On Violence in Bedouin Society

And the Voice of the Desert


From the book BEDOUIN HERITAGE - The world of the Arabian Horse, historic photos by Carl Raswan:

At the end of our discourse into the Bedouin society we will deal with a question of greatest importance: violence. Human relationships in any society are vulnerable to many forms of violence. Violence is not a specific problem of the Bedouin world, but, as we have seen, stands out quite prominent in it. Therefore we will have a closer look on its reasons and the answers the society found to it.

Meeker has published a ethnologic study on the problem of violence in Bedouin society titled “Literature & Violence in North Arabia” from which we have cited some passages already. According to Meeker, “the crucial feature which all forms of pastoral nomadism share in common is the problem of vulnerable domestic wealth.” From this he explains the aggressiveness of such societies and even attests the most aggressive potential to the camel-herding Bedouins of Arabia. He argues that Bedouin society was highly political: “The vulnerability of domestic possession (camels) precipitated by the aggressive potential of a political resource (camels) carried men away from a materially productive domestic life toward an uncertain, agonistic, political adventurism. At the core of this political culture was the exercise of political violence, an exercise conceived sometimes as an absorbing and joyful play of life and sometimes as a serious struggle against death.”

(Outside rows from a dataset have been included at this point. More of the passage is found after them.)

Lemma basic_not_batching c st st' :
  ¬ (0 < batchDepth st)%Z → basic False st st' → basic c st st'.
Proof.
  intros Hb [Hs Hd Ha (l & Ht & Hq)]. split; try done. exists l. split; [done|].
  intros _ Hb'. done.
Qed.

Lemma basic_fields c st st' :
  collectorStack st' = collectorStack st → batchDepth st' = batchDepth st →
  activeEffect st' = activeEffect st → trace st' = trace st →
  basic c st st'.
Proof.
  intros Hs Hd Ha Ht. split; try done. exists []. split; [by rewrite app_nil_r|].
  intros _ _. constructor.
Qed.

Lemma basic_upd c f st : basic c st (upd f st).
Proof. by apply basic_fields. Qed.

Lemma basic_set_pending c x st : basic c st (set_pendingSubscribers x st).
Proof. by apply basic_fields. Qed.

Lemma basic_set_heap c x st : basic c st (set_heap x st).
Proof. by apply basic_fields. Qed.

Lemma basic_set_console c x st : basic c st (set_console x st).
Proof. by apply basic_fields. Qed.

Lemma basic_emit c ev st : (c → is_invoke ev = false) → basic c st (emit ev st).
Proof.
  intros Hev. split; try done. exists [ev]. split; [done|].
  intros Hc _. constructor; [by apply Hev|constructor].
Qed.

Lemma basic_trackDependency c d st : basic c st (trackDependency d st).
Proof.
  unfold trackDependency. destruct (currentCollector st); [apply basic_upd|apply basic_refl].
Qed.

(** The brackets: a field is changed before a call and restored after it. *)

Lemma exists_last_or_nil {A} (l : list A) : l = [] ∨ ∃ l' x, l = l' ++ [x].
Proof. destruct l as [|x l] using rev_ind; [by left|right; eauto]. Qed.

Lemma basic_pop_push c o st st1 :
  basic c (pushCollector o st) st1 → basic c st (popCollector st1).
Proof.
  intros [Hs Hd Ha Ht]. split; try done.
  cbn in *. rewrite Hs. by rewrite removelast_last.
Qed.

Lemma basic_push_pop c st st1 :
  basic c (popCollector st) st1 →
  basic c st (match last (collectorStack st) with
              | Some o => pushCollector o st1
              | None => st1
              end).
Proof.
  intros [Hs Hd Ha Ht].
  destruct (exists_last_or_nil (collectorStack st)) as [Hst|(l0 & o0 & Hst)].
  - cbn in *. rewrite Hst in *. simpl in *. split; try done. congruence.
  - rewrite Hst, last_snoc. split; try done. cbn in *. rewrite Hst in *.
    rewrite Hs. by rewrite removelast_last.
Qed.

Lemma basic_batch c st st1 :
  basic c (set_batchDepth (batchDepth st + 1) st) st1 →
  basic c st (set_batchDepth (batchDepth st1 - 1) st1).
Proof.
  intros [Hs Hd Ha (l & Ht & Hq)]. split; try done.
  - cbn in *. lia.
  - exists l. split; [done|]. intros Hc Hb. apply Hq; [done|]. cbn. lia.
Qed.

Lemma basic_active_effect c x st st1 :
  basic c (set_activeEffect x st) st1 →
  basic c st (set_activeEffect (activeEffect st) st1).
Proof. intros [Hs Hd Ha Ht]. by split. Qed.

Section BasicStep.
Variable E : env.
Variable rec : task → state → outcome.
Hypothesis Hrec : rec_ok rec Post_basic.

Create HintDb basic.
Local Hint Resolve basic_refl basic_upd basic_set_pending basic_set_heap
  basic_set_console basic_trackDependency : basic.

Lemma wp_rec_basic t st (Q : result → state → Prop) :
  t ≠ TFlush → (∀ r st', basic True st st' → Q r st') → wp (rec t st) Q.
Proof using Hrec.
  intros Ht HQ. eapply wp_rec; [exact Hrec|]. intros r st' Hp. apply HQ.
  by eapply basic_weaken; [|exact Hp].
Qed.

Lemma wp_rec_flush st (Q : result → state → Prop) :
  (∀ r st', basic False st st' → Q r st') → wp (rec TFlush st) Q.
Proof using Hrec.
  intros HQ. eapply wp_rec; [exact Hrec|]. intros r st' Hp. apply HQ.
  by eapply basic_weaken; [|exact Hp].
Qed.

Lemma wp_subscribe d cb st (Q : result → state → Prop) :
  (∀ r st', basic True st st' → Q r st') → wp (subscribe rec d cb st) Q.
Proof using Hrec.
  intros HQ. unfold subscribe. destruct d as [s|m].
  - apply wp_ret, HQ. auto with basic.
  - destruct (hasValue _).
    + apply wp_ret, HQ. auto with basic.
    + apply wp_rec_basic; [done|]. intros r st' Hb. apply HQ.
      eapply basic_trans; [|exact Hb]. auto with basic.
Qed.

Lemma wp_reconcileSubscriptions o nextDeps st (Q : result → state → Prop) :
  (∀ r st', basic True st st' → Q r st') →
  wp (reconcileSubscriptions rec o nextDeps st) Q.
Proof using Hrec.
  intros HQ. unfold reconcileSubscriptions, add_new.
  apply (wp_for_each _ (λ st', basic True st st')).
  - auto with basic.
  - intros d st1 _ Hb1. case_bool_decide.
    + by apply wp_ret.
    + apply wp_bind, wp_subscribe. intros [v|e] st2 Hb2.
      * apply wp_ret. eapply basic_trans; [exact Hb1|].
        eapply basic_trans; [exact Hb2|]. auto with basic.
      * apply HQ. by eapply basic_trans.
  - intros st' Hb. by apply HQ.
Qed.

Lemma wp_collect o fn st (Q : result → state → Prop) :
  (∀ r st', basic True st st' → Q r st') → wp (collect rec o fn st) Q.
Proof using Hrec.
  intros HQ. unfold collect. apply wp_finally, wp_rec_basic; [done|].
  intros r st1 Hb1. apply basic_pop_push in Hb1.
  apply wp_reconcileSubscriptions. intros r' st2 Hb2.
  assert (basic True st st2) as Hb.
  { eapply basic_trans; [|exact Hb2]. eapply basic_trans; [|exact Hb1].
    apply (basic_trans _ _ (emit (EvRun o) st)); [by apply basic_emit|apply basic_upd]. }
  destruct r'; by apply HQ.
Qed.

Lemma wp_schedule e st (Q : result → state → Prop) :
  (∀ r st', basic True st st' → Q r st') → wp (EffectComputation_schedule rec e st) Q.
Proof using Hrec.
  intros HQ. unfold EffectComputation_schedule.
  destruct (disposed _); [apply wp_ret, HQ; auto with basic|].
  destruct (running _); [apply wp_ret, HQ; auto with basic|].
  apply wp_rec_basic; [done|]. done.
Qed.

Lemma wp_runCleanups e st (Q : result → state → Prop) :
  (∀ r st', basic True st st' → Q r st') → wp (runCleanups E rec e st) Q.
Proof using Hrec.
  intros HQ. unfold runCleanups.
  apply (wp_for_each _ (λ st', basic True st st')).
  - auto with basic.
  - intros f st1 _ Hb1. apply wp_rec_basic; [done|]. intros [v|err] st2 Hb2.
    + by eapply basic_trans.
    + apply HQ. by eapply basic_trans.
  - intros st' Hb. by apply HQ.
Qed.

Lemma wp_execute e st (Q : result → state → Prop) :
  (∀ r st', basic True st st' → Q r st') → wp (EffectComputation_execute E rec e st) Q.
Proof using Hrec.
  intros HQ. unfold EffectComputation_execute.
  destruct (disposed _); [apply wp_ret, HQ; auto with basic|].
  apply wp_bind, wp_runCleanups. intros [v|err] st1 Hb1; [|apply HQ].
  2:{ eapply basic_trans; [|exact Hb1]. by apply basic_fields. }
  assert (basic True st st1) as Hb1'.
  { eapply basic_trans; [|exact Hb1]. by apply basic_fields. }
  clear Hb1. apply wp_bind, wp_finally, wp_bind, wp_collect.
  intros r st2 Hb2.
  assert (∀ r' st3, basic True st2 st3 →
    wp (ret VUndef (upd (set_running e false) (set_activeEffect (activeEffect st1) st3)))
       (λ r'' st4,
          match r'' with
          | Normal _ =>
              match r' with
              | Normal v0 =>
                  wp (if scheduled (effect_of (nodes st4) e)
                      then rec (TExecute e) st4 else ret VUndef st4) Q
              | Thrown e0 => Q (Thrown e0) st4
              end
          | Thrown e0 => Q (Thrown e0) st4
          end)) as Hfin.
  { intros r' st3 Hb3. apply wp_ret.
    assert (basic True st (upd (set_running e false)
                             (set_activeEffect (activeEffect st1) st3))) as Hb4.
    { eapply basic_trans; [exact Hb1'|].
      eapply basic_trans; [|apply basic_upd].
      apply (basic_active_effect _ (Some e)). by eapply basic_trans. }
    destruct r' as [v0|e0]; [|by apply HQ].
    destruct (scheduled _); [|by apply wp_ret, HQ].
    apply wp_rec_basic; [done|]. intros r'' st5 Hb5. apply HQ. by eapply basic_trans. }
  destruct r as [maybeCleanup|err].
  - destruct maybeCleanup; apply wp_ret; apply (Hfin (Normal VUndef)); auto with basic.
  - apply (Hfin (Thrown err)). auto with basic.
Qed.
(** C2.  For every recording, event table, label map, window, channel
    selection and rejection thresholds, the epoching step returns a
    collection (it cannot fail) with at most one epoch per input event and
    one log entry per event; every retained epoch is within the threshold on
    every monitored channel; and an epoch with a channel above its threshold
    is not retained, its log entry naming the channel. *)
Theorem epochs_reject_by_amplitude (raw : Raw) (events : list event)
  (event_id : list (string * Z)) (tmin tmax : Q) (picks : list string)
  (reject : list (string * Q)) :
  let eps := Epochs raw events event_id tmin tmax picks reject in
  (length (kept eps) <= length events)%nat
  /\ length (drop_log eps) = length events
  /\ (forall ep, ep ∈ kept eps -> within_thresholds reject ep)
  /\ (forall i ev ep c thr,
        events !! i = Some ev ->
        known_code event_id ev = true ->
        cut raw picks tmin tmax ev = Some ep ->
        c ∈ ep_channels ep ->
        threshold reject (ch_type c) = Some thr ->
        thr < ptp (samples c) ->
        (ep ∉ kept eps)
        /\ exists reasons, drop_log eps !! i = Some reasons
                           /\ ch_name c ∈ reasons).
Proof.
  cbn zeta. split; [| split; [| split]].
  - unfold Epochs; cbn [kept].
    etransitivity; [apply omap_length_le |]. now rewrite length_map.
  - unfold Epochs; cbn [drop_log]. now rewrite !length_map.
  - intros ep. apply kept_within.
  - intros i ev ep c thr Hev Hknown Hcut Hc Hthr Hlt. split.
    + intros Hkept. apply kept_within in Hkept.
      specialize (Hkept c thr Hc Hthr). exact (Qlt_not_le _ _ Hlt Hkept).
    + pose proof (offending_reports reject ep c thr Hc Hthr Hlt) as Hrep.
      exists (offending reject ep). split; [| exact Hrep].
      unfold Epochs; cbn [drop_log].
      erewrite lookup_map; [| erewrite lookup_map; [reflexivity | exact Hev]].
      unfold judge. rewrite Hknown, Hcut.
      destruct (offending reject ep) eqn:Hoff; [| reflexivity].
      apply list_elem_of_In in Hrep. destruct Hrep.
Qed.

(** *** Filtering keeps the shape of the recording *)

Lemma zero_phase_fir_length (h x : list Q) :
  length (zero_phase_fir h x) = length x.
Proof. unfold zero_phase_fir. now rewrite length_map, length_seq. Qed.

Lemma valid_cutoffs_true raw l_freq h_freq :
  0 < l_freq -> l_freq < h_freq -> h_freq < nyquist raw ->
  valid_cutoffs raw l_freq h_freq = true.
Proof.
  intros H1 H2 H3. unfold valid_cutoffs.
  now rewrite !Qltb_true.
Qed.
(** * Assembly statistics: a shallow embedding of [scripts/assembly_stats.py]

    The script loads a FASTA assembly, computes contiguity and composition
    statistics (N50/N90, L50/L90, GC and N content) and compares several
    assemblies.  Python's [int] is [Z]; Python's [float] is IEEE 754
    binary64, taken from the Standard Library's executable specification
    [SpecFloat] (round to nearest, ties to even); a function that can raise
    returns in the error monad [res]. *)

From Stdlib Require Import ZArith List Bool Ascii String Lia.
From Stdlib Require Import Sorting.Mergesort Sorting.Sorted Sorting.Permutation.
From Stdlib Require Import Orders.
From Stdlib Require Import Floats.SpecFloat.
Import ListNotations.
Local Open Scope Z_scope.

(** ** Exceptions and the error monad *)

Inductive exn : Type :=
| FileNotFoundError (msg : string)
| ValueError (msg : string)
| OverflowError (msg : string)
| ZeroDivisionError (msg : string)
| LibraryError (msg : string).

(** [str(e)] of an exception. *)
Definition exn_str (e : exn) : string :=
  match e with
  | FileNotFoundError m | ValueError m | OverflowError m
  | ZeroDivisionError m | LibraryError m => m
  end.

Definition res (A : Type) : Type := (exn + A)%type.

Definition ret {A} (a : A) : res A := inr a.
Definition raise {A} (e : exn) : res A := inl e.
Definition bind {A B} (c : res A) (k : A -> res B) : res B :=
  match c with
  | inl e => inl e
  | inr a => k a
  end.

Declare Scope res_scope.
Delimit Scope res_scope with res.
Notation "x <- c ;; k" := (bind c (fun x => k))
  (at level 61, c at next level, right associativity) : res_scope.
Local Open Scope res_scope.

(** ** binary64 and the mixed int/float operations the script uses *)

Module Float64.

Definition prec : Z := 53.
Definition emax : Z := 1024.

Definition float : Type := spec_float.

(** Conversion of a Python [int] to [float] (correctly rounded); CPython
    raises [OverflowError] when the integer is out of range. *)
Definition of_int (z : Z) : res float :=
  match binary_normalize prec emax z 0 false with
  | S754_infinity _ => raise (OverflowError "int too large to convert to float")
  | f => ret f
  end.

(** [a / b] on two Python ints: the correctly rounded quotient. *)
Definition int_truediv (a b : Z) : res float :=
  match b with
  | Z0 => raise (ZeroDivisionError "division by zero")
  | _ =>
    match a with
    | Z0 => ret (S754_zero (b <? 0))
    | _ =>
      match SFdiv prec emax
              (S754_finite (a <? 0) (Z.to_pos (Z.abs a)) 0)
              (S754_finite (b <? 0) (Z.to_pos (Z.abs b)) 0) with
      | S754_infinity _ =>
          raise (OverflowError "integer division result too large for a float")
      | f => ret f
      end
    end
  end.

(** [n * f] with [n] an int and [f] a float: [n] is converted first. *)
Definition int_mul (n : Z) (f : float) : res float :=
  nf <- of_int n ;; ret (SFmul prec emax nf f).

(** [f * n] with [f] a float and [n] an int. *)
Definition mul_int (f : float) (n : Z) : res float :=
  nf <- of_int n ;; ret (SFmul prec emax f nf).

(** [c >= t] with [c] an int and [t] a float: CPython compares the exact
    values, without rounding [c]. *)
Definition int_ge (c : Z) (t : float) : bool :=
  match t with
  | S754_nan => false
  | S754_infinity s => s
  | S754_zero _ => 0 <=? c
  | S754_finite s m e =>
      let v := if s then Zneg m else Zpos m in
      if 0 <=? e then v * 2 ^ e <=? c else v <=? c * 2 ^ (- e)
  end.

End Float64.


(** ** Python values, records and the statistics dictionary *)

Inductive pyval : Type :=
| PyInt (z : Z)
| PyFloat (f : Float64.float)
| PyStr (s : string)
| PyList (l : list Z).

(** A parsed FASTA record: identifier and residue string. *)
Record SeqRecord : Type := { rec_id : string; rec_seq : string }.

(** A [dict] with string keys, in insertion order. *)
Definition dict : Type := list (string * pyval).

Fixpoint dict_get (k : string) (d : dict) : option pyval :=
  match d with
  | [] => None
  | (k', v) :: d' => if String.eqb k' k then Some v else dict_get k d'
  end.

Definition dict_keys (d : dict) : list string := map fst d.

(** [d[k] = v]: overwrite in place, or append a new key. *)
Fixpoint dict_set (k : string) (v : pyval) (d : dict) : dict :=
  match d with
  | [] => [(k, v)]
  | (k', v') :: d' =>
      if String.eqb k' k then (k', v) :: d' else (k', v') :: dict_set k v d'
  end.

(** ** Built-ins *)

Definition len {A} (l : list A) : Z := Z.of_nat (List.length l).

Definition seq_len (r : SeqRecord) : Z := Z.of_nat (String.length (rec_seq r)).

Fixpoint sum (l : list Z) : Z :=
  match l with
  | [] => 0
  | a :: l' => a + sum l'
  end.

(** [s.count(c)] for a single character [c]. *)
Fixpoint count (c : ascii) (s : string) : Z :=
  match s with
  | EmptyString => 0
  | String a s' => (if Ascii.eqb a c then 1 else 0) + count c s'
  end.

(** [max(l)] and [min(l)] on a non-empty list (the script guards the call). *)
Definition max_list (l : list Z) : Z :=
  match l with
  | [] => 0
  | a :: l' => fold_left Z.max l' a
  end.

Definition min_list (l : list Z) : Z :=
  match l with
  | [] => 0
  | a :: l' => fold_left Z.min l' a
  end.

(** [lengths.sort(reverse=True)]. *)
Module ZDescending <: TotalLeBool.
Definition t : Type := Z.
Definition leb (a b : Z) : bool := b <=? a.
Definition leb_total (a b : Z) : leb a b = true \/ leb b a = true :=
  match Z.le_ge_cases b a with
  | or_introl H => or_introl (proj2 (Z.leb_le b a) H)
  | or_intror H => or_intror (proj2 (Z.leb_le a b) H)
  end.
End ZDescending.

Module SortDescending := Sort ZDescending.

Definition sort_reverse (l : list Z) : list Z := SortDescending.sort l.

(** [np.median] on a non-empty list of integers: the middle element of the
    sorted values, or the float mean of the two middle ones. *)
Definition np_median (l : list Z) : res pyval :=
  let s := sort_reverse l in
  let n := List.length s in
  if Nat.odd n then
    f <- Float64.of_int (nth (n / 2) s 0) ;; ret (PyFloat f)
  else
    a <- Float64.of_int (nth (n / 2 - 1) s 0) ;;
    b <- Float64.of_int (nth (n / 2) s 0) ;;
    two <- Float64.of_int 2 ;;
    ret (PyFloat (SFdiv Float64.prec Float64.emax
                    (SFadd Float64.prec Float64.emax a b) two)).

(** ** Nx and Lx *)

(** [total * (x / 100)]. *)
Definition target_of (total x : Z) : res Float64.float :=
  frac <- Float64.int_truediv x 100 ;; Float64.int_mul total frac.

(** The loop of [calculate_nx]; [Some] is the [return] inside the loop. *)
Fixpoint nx_loop (target : Float64.float) (cumulative : Z) (lengths : list Z)
  : option Z :=
  match lengths with
  | [] => None
  | length :: rest =>
      let cumulative := cumulative + length in
      if Float64.int_ge cumulative target then Some length
      else nx_loop target cumulative rest
  end.

(** [calculate_nx] is a closure over [total_length]. *)
Definition calculate_nx (total_length : Z) (lengths : list Z) (x : Z) : res Z :=
  target <- target_of total_length x ;;
  ret (match nx_loop target 0 lengths with
       | Some length => length
       | None => 0
       end).

(** The loop of [_calculate_lx], over [enumerate(lengths, 1)]. *)
Fixpoint lx_loop (target : Float64.float) (cumulative i : Z) (lengths : list Z)
  : option Z :=
  match lengths with
  | [] => None
  | length :: rest =>
      let cumulative := cumulative + length in
      if Float64.int_ge cumulative target then Some i
      else lx_loop target cumulative (i + 1) rest
  end.

Definition _calculate_lx (lengths : list Z) (x : Z) : res Z :=
  target <- target_of (sum lengths) x ;;
  ret (match lx_loop target 0 1 lengths with
       | Some i => i
       | None => len lengths
       end).

(** The Nx values that [plot_nx_curve] plots, for the given [x_values]
    ([range(1, 100)] in the script); a value is appended only when the
    inner loop reaches its [break]. *)
Fixpoint nx_curve (total_length : Z) (lengths : list Z) (x_values : list Z)
  : res (list Z) :=
  match x_values with
  | [] => ret []
  | x :: xs =>
      target <- target_of total_length x ;;
      tl <- nx_curve total_length lengths xs ;;
      ret (match nx_loop target 0 lengths with
           | Some length => length :: tl
           | None => tl
           end)
  end.
(** * Email_generator: a shallow embedding of [server/server.py]

    The server registers three tools and one prompt with an MCP framework:
    [send_email], [find_email_by_name_and_company], [find_email_by_linkedin]
    and [generate_email_prompt].  This development embeds the Python source
    function by function and proves properties of the embedding.

    Conventions.
    - A Python [str] is represented by the [string] of its UTF-8 bytes (a
      lone surrogate, which has no UTF-8 form, by the three bytes of the
      generalised form).  All the characters the program inspects ([&], [<],
      [>], the two quotes and the line feed) are ASCII, so replacing them
      byte-wise is replacing them code-point-wise.
    - [bytes] are [list byte].
    - A dict whose keys are strings is a [gmap string _].
    - A call that may raise returns an [Outcome]; code that touches the
      outside world threads a [State] (files, environment, module globals and
      the trace of external events). *)

From Stdlib Require Import ZArith NArith Ascii String List Lia DecimalString.
From Stdlib.Strings Require Import Byte.
From stdpp Require Import base gmap strings list.

Local Open Scope Z_scope.

(* ===================================================================== *)
(** * Python strings *)
(* ===================================================================== *)

Module PyStr.

(** Characters the program names. *)
Definition LF : ascii := Ascii.ascii_of_N 10.
Definition CR : ascii := Ascii.ascii_of_N 13.
Definition DQUOTE : ascii := Ascii.ascii_of_N 34.
Definition SQUOTE : ascii := Ascii.ascii_of_N 39.

(** [s.replace(old, new)] where [old] is one character, which is the only
    form the program and [html.escape] use. *)
Fixpoint replace (old : ascii) (new : string) (s : string) : string :=
  match s with
  | EmptyString => EmptyString
  | String c s' =>
      if Ascii.eqb c old then new +:+ replace old new s'
      else String c (replace old new s')
  end.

Badu society was decidedly determined by uncertainness. Life in the desert relied on limited natural resources and on the camel. Human solidarity was a vital aspect to counteract those highly vulnerable foundations of Bedouin life and resulted in the forming of tribal structures. A successful performance in the competition for water and pasturage was a necessity for any of the different groups. The camel as main center of life became the determining factor to shape the Bedouin society. The Bedouin defined himself by his camels.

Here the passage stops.